▶ _Records provided_
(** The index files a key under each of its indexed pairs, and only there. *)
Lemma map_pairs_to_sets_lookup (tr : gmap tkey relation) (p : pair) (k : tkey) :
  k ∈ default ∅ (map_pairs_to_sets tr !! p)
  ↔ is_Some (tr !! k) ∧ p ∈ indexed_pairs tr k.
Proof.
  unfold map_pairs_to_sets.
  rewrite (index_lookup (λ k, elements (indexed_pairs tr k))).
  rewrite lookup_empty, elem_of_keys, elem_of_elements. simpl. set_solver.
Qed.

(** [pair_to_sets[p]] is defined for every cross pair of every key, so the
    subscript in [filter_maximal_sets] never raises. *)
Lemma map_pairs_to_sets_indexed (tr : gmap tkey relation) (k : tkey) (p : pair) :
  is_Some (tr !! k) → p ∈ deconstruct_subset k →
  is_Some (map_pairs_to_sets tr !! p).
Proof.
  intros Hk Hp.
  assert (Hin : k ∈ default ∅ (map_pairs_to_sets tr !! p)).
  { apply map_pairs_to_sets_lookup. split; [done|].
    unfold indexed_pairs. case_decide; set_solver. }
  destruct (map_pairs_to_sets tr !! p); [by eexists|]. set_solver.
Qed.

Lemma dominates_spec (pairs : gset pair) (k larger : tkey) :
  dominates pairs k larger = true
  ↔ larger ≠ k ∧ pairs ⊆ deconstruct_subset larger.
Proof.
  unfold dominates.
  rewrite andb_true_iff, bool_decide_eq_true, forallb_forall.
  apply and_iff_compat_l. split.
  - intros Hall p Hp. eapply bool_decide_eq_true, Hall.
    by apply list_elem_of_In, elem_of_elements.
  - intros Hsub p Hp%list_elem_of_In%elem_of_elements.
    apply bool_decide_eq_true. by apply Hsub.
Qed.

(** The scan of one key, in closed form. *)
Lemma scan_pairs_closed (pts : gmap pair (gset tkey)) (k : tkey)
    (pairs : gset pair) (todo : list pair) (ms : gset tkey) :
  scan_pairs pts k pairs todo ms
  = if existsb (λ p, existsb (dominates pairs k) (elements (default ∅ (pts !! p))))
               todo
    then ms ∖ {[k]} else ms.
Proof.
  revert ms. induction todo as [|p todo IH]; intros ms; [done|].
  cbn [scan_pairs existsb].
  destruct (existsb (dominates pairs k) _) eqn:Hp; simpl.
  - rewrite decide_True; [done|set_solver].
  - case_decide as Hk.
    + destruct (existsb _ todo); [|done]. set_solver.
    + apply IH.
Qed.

▶ _The problem_
Every line above that holds "gmap" should be copied out.

▶ _Output for this exercise_
Lemma map_pairs_to_sets_lookup (tr : gmap tkey relation) (p : pair) (k : tkey) :
Lemma map_pairs_to_sets_indexed (tr : gmap tkey relation) (k : tkey) (p : pair) :
Lemma scan_pairs_closed (pts : gmap pair (gset tkey)) (k : tkey)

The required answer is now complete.